● **WHAT IS BEING ASKED**:
Show every line of the data that contains the string "else".

● **TASK DATA**:
▼▼▼

(** The description comes from the code tables and is trimmed when the
    ErrorDetail is constructed; the other texts are copies of segment
    fields. *)
Definition build_error_detail_from_ak4 (self : t) (ak4 : AK4Segment.t)
    (ak3 : option AK3Segment.t) : ErrorDetail.t :=
  let error_info :=
    ErrorCodeMapper.get_element_error (error_mapper self)
      (AK4Segment.data_element_syntax_error_code ak4) in
  {| ErrorDetail.segment_id :=
       match ak3 with
       | Some a => Some (AK3Segment.segment_id a)
       | None => None
       end;
     ErrorDetail.segment_position :=
       match ak3 with
       | Some a => Some (AK3Segment.segment_position_in_transaction_set a)
       | None => None
       end;
     ErrorDetail.element_position := Some (AK4Segment.element_position_in_segment ak4);
     ErrorDetail.element_reference_number :=
       AK4Segment.data_element_reference_number ak4;
     ErrorDetail.error_code := AK4Segment.data_element_syntax_error_code ak4;
     ErrorDetail.error_description :=
       Pydantic.str_strip_whitespace (ErrorCodeInfo.description error_info);
     ErrorDetail.severity := ErrorSeverity.ERROR;
     ErrorDetail.bad_data_element := AK4Segment.copy_of_bad_data_element ak4 |}.

Definition build_error_detail_from_ak3 (self : t) (ak3 : AK3Segment.t)
    : ErrorDetail.t :=
  let error_code :=
    if truthy (AK3Segment.segment_syntax_error_code ak3)
    then default "8"%string (AK3Segment.segment_syntax_error_code ak3)
    else "8"%string in
  let error_info :=
    ErrorCodeMapper.get_segment_error (error_mapper self) error_code in
  {| ErrorDetail.segment_id := Some (AK3Segment.segment_id ak3);
     ErrorDetail.segment_position :=
       Some (AK3Segment.segment_position_in_transaction_set ak3);
     ErrorDetail.element_position := None;
     ErrorDetail.element_reference_number := None;
     ErrorDetail.error_code := error_code;
     ErrorDetail.error_description :=
       Pydantic.str_strip_whitespace (ErrorCodeInfo.description error_info);
     ErrorDetail.severity := ErrorSeverity.ERROR;
     ErrorDetail.bad_data_element := None |}.

(** [ak3_segments[-1] if ak3_segments else None] *)
Fixpoint last_or_None {A : Type} (l : list A) : option A :=
  match l with
  | [] => None
  | [x] => Some x
  | _ :: rest => last_or_None rest
  end.

Definition validate_transaction_set (self : t) (ak2 : AK2Segment.t)
    (ak5 : AK5Segment.t) (ak3_segments : list AK3Segment.t)
    (ak4_segments : list AK4Segment.t) : TransactionSetValidation.t :=
  let status :=
    classify_transaction_status self (AK5Segment.transaction_set_ack_code ak5) in
  let errors : list ErrorDetail.t := [] in
  (* for ak3 in ak3_segments *)
  let errors :=
    fold_left
      (fun errors ak3 =>
         if truthy (AK3Segment.segment_syntax_error_code ak3)
         then errors ++ [build_error_detail_from_ak3 self ak3]
         else errors)
      ak3_segments errors in
  let current_ak3 := last_or_None ak3_segments in
  (* for ak4 in ak4_segments *)
  let errors :=
    fold_left
      (fun errors ak4 => errors ++ [build_error_detail_from_ak4 self ak4 current_ak3])
      ak4_segments errors in
  let syntax_error_codes := AK5Segment.get_error_codes ak5 in
  (* for error_code in syntax_error_codes *)
  let errors :=
    fold_left
      (fun errors error_code =>
         let error_info :=
           ErrorCodeMapper.get_transaction_set_error (error_mapper self) error_code in
         errors ++
         [{| ErrorDetail.segment_id := None;
             ErrorDetail.segment_position := None;
             ErrorDetail.element_position := None;
             ErrorDetail.element_reference_number := None;
             ErrorDetail.error_code := error_code;
             ErrorDetail.error_description :=
               Pydantic.str_strip_whitespace (ErrorCodeInfo.description error_info);
             ErrorDetail.severity := ErrorSeverity.ERROR;
             ErrorDetail.bad_data_element := None |}])
      syntax_error_codes errors in
  {| TransactionSetValidation.transaction_set_id := AK2Segment.transaction_set_id ak2;
     TransactionSetValidation.transaction_control_number :=
       AK2Segment.transaction_set_control_number ak2;
     TransactionSetValidation.status := status;
     TransactionSetValidation.ack_code := AK5Segment.transaction_set_ack_code ak5;
     TransactionSetValidation.error_count := length errors;
     TransactionSetValidation.errors := errors;
     TransactionSetValidation.syntax_error_codes := syntax_error_codes |}.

▲▲▲

● **OUTPUT FOR THIS TASK**:
    else "8"%string in
(** [ak3_segments[-1] if ak3_segments else None] *)
         else errors)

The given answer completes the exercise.